Was there a role of innovation waves shaping Nokia’s stock price—causing wealth accumulation and annihilation? There appear to be five significant waves shaping Nokia’s stock price over 20 years. It began with the emergence of Nokia in driving cellular communication—a reinvention wave of wireline telephony. Soon after, Nokia won the growing mobile handset market through its aesthetic, durable, extending talk time, and easy-to-use design—forming the powerful second wave. But this wave did not last long due to commoditization, a threat from PDA-like smartphones, and a lack of focus on dominant design for managing information. As a result, Nokia’s share price started falling. Nokia made progress in imitating PDA-like features in mobile phones, giving birth to the N series; but, the rising wave was not very strong. Ironically, this weak wave was hit by Apple’s strong iPhone, washing out Nokia with disruptive innovation effects.
Like all other great inventions, the telephone has been evolving in episodic form—through reinvention and incremental advancement. Soon after the beginning of the mass-scale diffusion of Graham Bell’s wireline telephone, the US patent office in Kentucky issued a mobile or wireless telephone patent in 1908. Within ten years, in 1917, Finnish inventor Eric Tigerstedt filed a patent for a “pocket-size folding telephone.” In the following year, 1918, for the military trains, the German railroad system tested wireless telephony. However, over 50 years since the first patent, the development of two-way wireless or radio communication remained limited for serving the battlefield communication for the military. Notable attempts to offer mobile communication for civilians started in the 1950s as car phones.
Forming the technology base for entering the telephone reinvention wave
As a paper mill, Nokia entered the business world in 1865. Over 100 years, Nokia expanded its business in diverse areas, including rubber, tire, and nuclear power. However, in the 1970s, Nokia concentrated on developing technology capabilities in the area of telephony and information systems. The entry of Nokia into the networking and radio industry in the 1970s seeded Nokia’s future. Nokia started making professional mobile radios and telephone switches.
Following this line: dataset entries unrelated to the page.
(* ===== verification/_CoqProject ===== *)
-Q . S2P
Prelude.v
CppString.v
Lines.v
Utils.v
Mutex.v
FifoQueue.v
Timer.v
TimerUnits.v
ClockTimer.v
Rule.v
Policy.v
Certificate.v
Credential.v
OpenSSL.v
SecurityService.v
Query.v
AstWalker.v
HashTable.v
Vector.v
VectorFactory.v
ConvertUTF.v
RtString.v
StringUTF8.v
CharStreams.v
IntTrie.v
Bitset.v
Topo.v
CyclicDFA.v
LexerTables.v
InputStream.v
InputRefine.v
Lexer.v
LexerSpec.v
LexerProps.v
LexerTypes.v
TokenStream.v
TokenStore.v
TokenRefine.v
TokenBuffer.v
BufferRefine.v
Tree.v
TreeStore.v
TreeRefine.v
TreePrograms.v
TreeCopy.v
NodeStream.v
NodeRefine.v
TreeDot.v
Debugger.v
DebugProtocol.v
TreeDebug.v
RewriteStore.v
RewriteRefine.v
Recognizer.v
Backtrack.v
BacktrackProps.v
ParserTables.v
Parser.v
Grammar.v
ParserSpec.v
ParserTotal.v
ParserProps.v
Message.v
TransportService.v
Furthermore, as the Soviet Union became a primary market for Nokia by the late 1970s, Nokia also co-operated on scientific technology with the Soviet Union. Nokia imported many leading-edge technology components from the USA and integrated them into solutions to export to the Soviets. This cooperation reached so deep that the U.S. government became increasingly suspicious. In the late 1970s, Nokia intensified its technology base by acquiring companies. In the acquisition portfolio, Television maker Salora and Swedish electronics and computer maker Luxor AB are notable.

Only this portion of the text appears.